Você já ouviu falar da árvore Frankenstein? Sim, existe, mas certamente não é como você imagina. Não é uma árvore assustadora que podemos usar como decoração para o Halloween, se não um projeto combinado entre arte, conservação e agricultura. Na verdade, é uma árvore capaz de dar um total de 40 variedades diferentes de frutas.
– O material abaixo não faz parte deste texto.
Lemma chase_complete ttls a visited ttl have b fuel :
  chain a ttls b -> (length ttls < fuel)%nat -> (forall c, passes a ttls c -> c ∉ visited) ->
  chase fuel m a visited ttl have = Ok (b, (fold_ttl ttls ttl have).1, (fold_ttl ttls ttl have).2).
Proof.
  intros Hch. revert visited ttl have fuel. induction Hch as [a Ha|a r ttls b Ha Hc Hch IH];
    intros visited ttl have fuel Hlen Hv; (destruct fuel as [|fuel]; [cbn in Hlen; lia|]); cbn [chase];
    rewrite bool_decide_false by (apply Hv; constructor); rewrite Ha; [done|].
  rewrite Hc. destruct (minimumTTL ttl have (cn_ttl r)) as [t1 h1] eqn:Hm.
  rewrite IH; [|cbn in Hlen; lia|].
  - unfold fold_ttl. cbn [fold_left fst snd]. by rewrite Hm.
  - intros c Hp. rewrite not_elem_of_union, not_elem_of_singleton. split.
    + intros ->. by eapply chain_no_return.
    + apply Hv. by econstructor.
Qed.

(** The owners a chain uses are distinct keys of the map. *)
Lemma chain_length a ttls b : chain a ttls b -> (length ttls <= size m)%nat.
Proof.
  intros Hch.
  assert (exists owners, length owners = length ttls /\ NoDup owners /\
    forall c, c ∈ owners -> is_Some (m !! c) /\ passes a ttls c) as (owners & <- & Hnd & Hin).
  { induction Hch as [a Ha|a r ttls b Ha Hc Hch (owners & Hl & Hnd & Hin)].
    - exists []. split_and!; [done|constructor|]. by intros c ?%elem_of_nil.
    - exists (a :: owners). split_and!; [cbn; lia| |].
      + constructor; [|done]. intros Ha'. apply Hin in Ha' as [_ Hp]. by eapply chain_no_return.
      + intros c [->|Hc']%elem_of_cons; [split; [done|constructor]|].
        apply Hin in Hc' as [? ?]. split; [done|]. by econstructor. }
  apply NoDup_keys_size; [done|]. intros c Hc. by apply Hin.
Qed.

(** Fuel beyond the unvisited owners is never used up. *)
Lemma chase_fuel fuel a visited ttl have :
  (size (dom m ∖ visited) + 1 < fuel)%nat -> chase fuel m a visited ttl have <> Err ChaseFuel.
Proof.
  revert a visited ttl have. induction fuel as [|fuel IH]; intros a visited ttl have Hf; cbn [chase]; [lia|].
  case_bool_decide as Hv; [done|]. destruct (m !! a) as [r|] eqn:Ha; [|done]. destruct (cn_conflict r); [done|].
  destruct (minimumTTL ttl have (cn_ttl r)). apply IH.
  assert (size (dom m ∖ ({[a]} ∪ visited)) < size (dom m ∖ visited))%nat; [|lia].
  apply subset_size. assert (a ∈ dom m) by (by apply elem_of_dom). set_solver.
Qed.
End chase.

(** ** The lifetime of an answer *)

Lemma fold_ttl_have ttls t : fold_ttl ttls t true = (foldr Z.min t ttls, true).
Proof.
  unfold fold_ttl. revert t. induction ttls as [|x ttls IH]; intros t; cbn [fold_left fst snd]; [done|].
  unfold minimumTTL at 2. cbn [negb orb]. destruct (x <? t) eqn:Hlt; to_prop; rewrite IH; f_equal;
    clear -Hlt; induction ttls as [|y ttls IH]; cbn in *; lia.
Qed.

(** The shortest lifetime along a chain, if it has records. *)
Definition chain_ttl (ttls : list Z) : Z * bool :=
  match ttls with [] => (0, false) | t :: ttls' => (foldr Z.min t ttls', true) end.

Lemma fold_ttl_chain ttls : fold_ttl ttls 0 false = chain_ttl ttls.
Proof. destruct ttls as [|t ttls]; [done|]. apply (fold_ttl_have ttls t). Qed.

(** ** The cache *)

Definition of_family (qtype : Z) (a : addr) : Prop :=
  if bool_decide (qtype = TypeAAAA) then is6 a = true /\ is4in6 a = false else is4 a = true.

(** A list of addresses that a lookup may return. *)
Definition good_addresses (qtype : Z) (l : list addr) : Prop := l <> [] /\ NoDup l /\ Forall (of_family qtype) l.

Definition cache_inv (c : Client) : Prop :=
  Z.of_nat (size (cl_cache c)) <= maxCacheEntries /\
  forall domain qtype entry, cl_cache c !! (domain, qtype) = Some entry -> good_addresses qtype (ce_addresses entry).

Lemma oldest_loop_spec candidates oldest :
  match oldest_loop candidates oldest with
  | None => candidates = [] /\ oldest = None
  | Some (key, expiry) =>
      (oldest = Some (key, expiry) \/ exists e, (key, e) ∈ candidates /\ ce_expiresAt e = expiry) /\
      (forall k e, (k, e) ∈ candidates -> expiry <= ce_expiresAt e) /\
      (forall k x, oldest = Some (k, x) -> expiry <= x)
  end.
Proof.
  revert oldest. induction candidates as [|[k e] candidates IH]; intros oldest; cbn [oldest_loop].
  - destruct oldest as [[k x]|]; [|done]. split_and!; [by left| |intros ? ? [= <- <-]; lia]. by intros k' e' ?%elem_of_nil.
  - set (best := match oldest with None => _ | Some _ => _ end). specialize (IH best).
    assert (Hbest : exists kb xb, best = Some (kb, xb) /\ xb <= ce_expiresAt e /\
      ((kb, xb) = (k, ce_expiresAt e) \/ oldest = Some (kb, xb)) /\
      (forall ko xo, oldest = Some (ko, xo) -> xb <= xo)).
    { unfold best. destruct oldest as [[ko xo]|].
      - destruct (ce_expiresAt e <? xo) eqn:Hlt; to_prop; eexists _, _; split_and!; try done; try lia;
          [by left|intros ? ? [= <- <-]; lia|by right|intros ? ? [= <- <-]; lia].
      - eexists _, _. split_and!; try done; try lia. by left. }
    destruct Hbest as (kb & xb & Hb & Hle & Hfrom & Hold). rewrite Hb in IH |- *.
    destruct (oldest_loop candidates (Some (kb, xb))) as [[key expiry]|]; [|by destruct IH].
    destruct IH as (Hin & Hall & Hmin). specialize (Hmin _ _ eq_refl). split_and!.
    + destruct Hin as [[= <- <-]|(e' & He' & Hx)].
      * destruct Hfrom as [[= -> ->]|Ho]; [right; exists e; split; [by left|done]|by left].
      * right. exists e'. split; [by right|done].
    + intros k' e' [[= -> ->]|Hin']%elem_of_cons; [lia|]. by eapply Hall.
    + intros k' x' Hk'. specialize (Hold _ _ Hk'). lia.
Qed.

(** What [store] does: the new entry is there, and at most one other is gone,
    only from a full cache, and then none expires before it. *)
Lemma store_spec order domain qtype addresses expiresAt c :
  order ≡ₚ map_to_list (cl_cache c) ->
  let c' := store_in_order order domain qtype addresses expiresAt c in
  cl_cache c' !! (domain, qtype) = Some (MkCacheEntry addresses expiresAt) /\
  (forall key, key <> (domain, qtype) -> cl_cache c' !! key = cl_cache c !! key \/
     (maxCacheEntries <= Z.of_nat (size (cl_cache c)) /\ cl_cache c' !! key = None /\
      exists e, cl_cache c !! key = Some e /\
        forall k e', cl_cache c !! k = Some e' -> ce_expiresAt e <= ce_expiresAt e')) /\
  (Z.of_nat (size (cl_cache c)) <= maxCacheEntries -> Z.of_nat (size (cl_cache c')) <= maxCacheEntries).
Proof.
  intros Horder. cbn zeta. unfold store_in_order, set_cache. cbn [cl_cache].
  split; [by rewrite lookup_insert_eq|].
  pose proof (oldest_loop_spec order None) as Hold.
  destruct (maxCacheEntries <=? Z.of_nat (size (cl_cache c))) eqn:Hfull; to_prop.
  - destruct (oldest_loop order None) as [[ko xo]|].
    + destruct Hold as ([Ho|(e & He & <-)] & Hall & _); [done|].
      rewrite Horder in He. apply elem_of_map_to_list in He. split.
      * intros key Hne. rewrite lookup_insert_ne by done. destruct (decide (key = ko)) as [->|Hko].
        -- right. rewrite lookup_delete_eq. split_and!; [done|done|]. exists e. split; [done|].
           intros k e' Hk. apply (Hall k e'). rewrite Horder. by apply elem_of_map_to_list.
        -- left. by rewrite lookup_delete_ne.
      * intros Hsize. assert (size (delete ko (cl_cache c)) = pred (size (cl_cache c))) as Hd
          by (apply map_size_delete_Some; eauto).
        pose proof (map_size_insert_le (delete ko (cl_cache c)) (domain, qtype) (MkCacheEntry addresses expiresAt)).
        unfold maxCacheEntries in *. lia.
    + destruct Hold as [-> _]. exfalso.
      assert (size (cl_cache c) = 0%nat) as H0 by (rewrite <- length_map_to_list, <- Horder; done).
      unfold maxCacheEntries in *. lia.
  - split; [intros key Hne; left; by rewrite lookup_insert_ne|]. intros _.
    pose proof (map_size_insert_le (cl_cache c) (domain, qtype) (MkCacheEntry addresses expiresAt)). lia.
Qed.

Lemma store_inv domain qtype addresses expiresAt c :
  cache_inv c -> good_addresses qtype addresses -> cache_inv (store domain qtype addresses expiresAt c).
Proof.
  intros [Hsize Hall] Hgood. destruct (store_spec (map_to_list (cl_cache c)) domain qtype addresses expiresAt c)
    as (Hnew & Hold & Hs); [done|]. split; [by apply Hs|]. intros d q e He.
  destruct (decide ((d, q) = (domain, qtype))) as [[= -> ->]|Hne].
  - unfold store in He. rewrite Hnew in He. by injection He as <-.
  - unfold store in He. destruct (Hold _ Hne) as [Hk|(_ & Hk & _)]; rewrite Hk in He; [by eapply Hall|done].
Qed.

Lemma cached_inv domain qtype now c :
  cache_inv c ->
  cache_inv (cached domain qtype now c).1 /\
  ((cached domain qtype now c).2 = [] \/ good_addresses qtype (cached domain qtype now c).2).
Proof.
  intros [Hsize Hall]. unfold cached. destruct (cl_cache c !! (domain, qtype)) as [e|] eqn:He; [|by split; [|left]].
  destruct (ce_expiresAt e <=? now); cbn; [|split; [done|right; by eapply Hall]].
  split; [|by left]. split; cbn.
  - rewrite map_size_delete_Some by eauto. lia.
  - intros d q e'. rewrite lookup_delete_Some. intros [_ ?]. by eapply Hall.
Qed.

(** ** Reading a reply *)

Section reply.
Context (Fqdn : string -> string).

Lemma record_address_family six answer name ttl a :
  record_address six answer = Some (name, ttl, a) -> of_family (if six then TypeAAAA else TypeA) a.
Proof.
  unfold record_address, of_family. destruct answer as [n t ip|n t ip| |], six; try done.
  - destruct (addr_from_slice (to4 ip)) as [x|]; [|done]. destruct (is4 x) eqn:H4; [|done]. by intros [= <- <- <-].
  - destruct (addr_from_slice ip) as [x|]; [|done]. destruct (is6 x && negb (is4in6 x)) eqn:H6; [|done].
    intros [= <- <- <-]. to_prop. done.
Qed.

Lemma fold_addresses_good (six : bool) target answers (acc : list addr * Z * bool) :
  NoDup acc.1.1 -> Forall (of_family (if six then TypeAAAA else TypeA)) acc.1.1 ->
  NoDup (fold_left (add_address Fqdn six target) answers acc).1.1 /\
  Forall (of_family (if six then TypeAAAA else TypeA)) (fold_left (add_address Fqdn six target) answers acc).1.1.
Proof.
  revert acc. induction answers as [|answer answers IH]; intros [[l t] h] Hnd Hfam; [done|]. cbn [fold_left].
  apply IH; unfold add_address; destruct (record_address six answer) as [[[n rt] a]|] eqn:Ha; try done;
    (case_bool_decide; [|done]); destruct (minimumTTL t h rt); case_bool_decide; try done; cbn in *.
  - apply NoDup_app. split_and!; [done| |by apply NoDup_singleton]. intros x Hx ->%list_elem_of_singleton. done.
  - apply Forall_app. split; [done|]. apply Forall_singleton. by eapply record_address_family.
Qed.

Lemma read_reply_good six reply normalized l t h :
  read_reply Fqdn six reply normalized = Ok (l, t, h) -> good_addresses (if six then TypeAAAA else TypeA) l.
Proof.
  unfold read_reply. intros H. inv_result. destruct x as [[target t0] h0].
  destruct (fold_addresses_good six target (msg_Answer reply) (([], t0), h0)) as [Hnd Hfam]; [by constructor..|].
  destruct (fold_left _ _ _) as [[l' t'] h']. inv_result. simplify_eq. to_prop. done.
Qed.
End reply.

(** ** Exchanges *)

Section exchanges.
Context {W : Type}.
Context (exchange : string -> Z -> Msg -> addr_port -> string -> W -> result go_error Msg * W).
Context (Fqdn : string -> string) (SetQuestion : string -> Z -> Msg) (Copy : Msg -> Msg).

(** A run over servers none of which gave a conclusive reply; [replies] are
    the retryable ones, in their order. *)
Inductive skips (c : Client) (request : Msg) : list addr_port -> W -> list Msg -> W -> Prop :=
| skips_nil w : skips c request [] w [] w
| skips_retry server servers w reply e w1 replies w' :
    try_server exchange Copy c request server w = (Retryable reply e, w1) ->
    skips c request servers w1 replies w' -> skips c request (server :: servers) w (reply :: replies) w'
| skips_silent server servers w e w1 replies w' :
    try_server exchange Copy c request server w = (NoReply e, w1) ->
    skips c request servers w1 replies w' -> skips c request (server :: servers) w replies w'.

(** The outcome of asking the servers in this order. *)
Inductive asked (c : Client) (request : Msg) (servers : list addr_port) (w : W)
    : result go_error Msg -> W -> Prop :=
| asked_conclusive before server after replies w1 reply w' :
    servers = before ++ server :: after -> skips c request before w replies w1 ->
    try_server exchange Copy c request server w1 = (Conclusive reply, w') ->
    asked c request servers w (Ok reply) w'
| asked_retryable replies reply w' :
    skips c request servers w replies w' -> last replies = Some reply -> asked c request servers w (Ok reply) w'
| asked_failed es w' :
    skips c request servers w [] w' -> length es = length servers ->
    asked c request servers w (Err (EWrap "all explicit DNS upstreams failed" (EJoin es))) w'.
(* ===== verification/Session.v ===== *)
(** * Component [internal/session]: flow decisions and connections

    What happens to one intercepted flow: acquiring the mapping of its
    destination, choosing the rule, resolving the domain through the chosen
    outbound, connecting along the fallbacks and accounting.  The rules engine
    and the address pool are used through interfaces; resolvers and dialers
    are parameters that act on a world, and the calls made are logged. *)

From S2P Require Import Prelude.
From S2P Require Import GoStrings.
From S2P Require Import NetIP.
From S2P Require Import Outbound.
From S2P Require Import Resolver.
From S2P Require Import ConfigCompile.
From S2P Require Import Rules.

(** ** Interfaces *)

(** [Matcher] *)
Class Matcher (M : Type) : Type := {
  matcher_Candidates : M -> FlowMetadata -> result go_error (list Decision);
  matcher_MatchResolved : M -> FlowMetadata -> list addr -> result go_error Decision
}.

(** What a session relies on: the candidates are never empty, and the decision
    on resolved addresses is one of them. *)
Class MatcherLaws (M : Type) `{Matcher M} (ok : M -> Prop) : Prop := {
  candidates_nonempty m f cs : ok m -> matcher_Candidates m f = Ok cs -> cs <> [];
  resolved_is_candidate m f cs addresses d :
    ok m -> matcher_Candidates m f = Ok cs -> matcher_MatchResolved m f addresses = Ok d -> d ∈ cs
}.

(** [MappingPool]: a pool state [P] and the handles [H] of its release
    closures. *)
Class MappingPool (P H : Type) : Type := {
  pool_Acquire : addr -> P -> result go_error (string * H) * P;
  pool_release : H -> P -> P
}.

(** ** Routes *)

Record Route (R D PD : Type) : Type := MkRoute {
  rt_Name : string;
  rt_Reject : bool;
  rt_Resolver : option R;
  rt_Dialer : option D;
  rt_PacketDialer : option PD;
  rt_Fallback : string
}.
Arguments MkRoute {R D PD}.
Arguments rt_Name {R D PD}.
Arguments rt_Reject {R D PD}.
Arguments rt_Resolver {R D PD}.
Arguments rt_Dialer {R D PD}.
Arguments rt_PacketDialer {R D PD}.
Arguments rt_Fallback {R D PD}.

Section routes.
Context {R D PD : Type}.

(** [routes[name].Fallback]; the zero value of a missing name has none. *)
Definition route_fallback (routes : gmap string (Route R D PD)) (name : string) : string :=
  match routes !! name with Some r => rt_Fallback r | None => "" end.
Certamente você está se perguntando como isso é possível. Para esclarecer dúvidas relacionadas a esse curioso vegetal, explicaremos neste artigo o que é a árvore de Frankenstein e como ela foi criada. Sem dúvida, é um projeto extremamente interessante que mostra que o ser humano também é capaz de criar coisas boas para o mundo e o meio ambiente.

O que é a árvore de Frankenstein?

A árvore Frankenstein foi criada pelo professor de arte Sam Van Aken

Apesar de seu nome vir do famoso e horrível monstro Frankenstein, sua aparência acaba sendo muito mais bonita. Se eles são semelhantes de alguma forma, é na forma como são criados. Assim como o monstro de Frankenstein era feito de diferentes partes de diferentes corpos humanos, esta árvore também tem partes de várias espécies, 40 para ser exato, que foram unidos por enxertos. Por isso também é conhecida como "a árvore dos 40 frutos".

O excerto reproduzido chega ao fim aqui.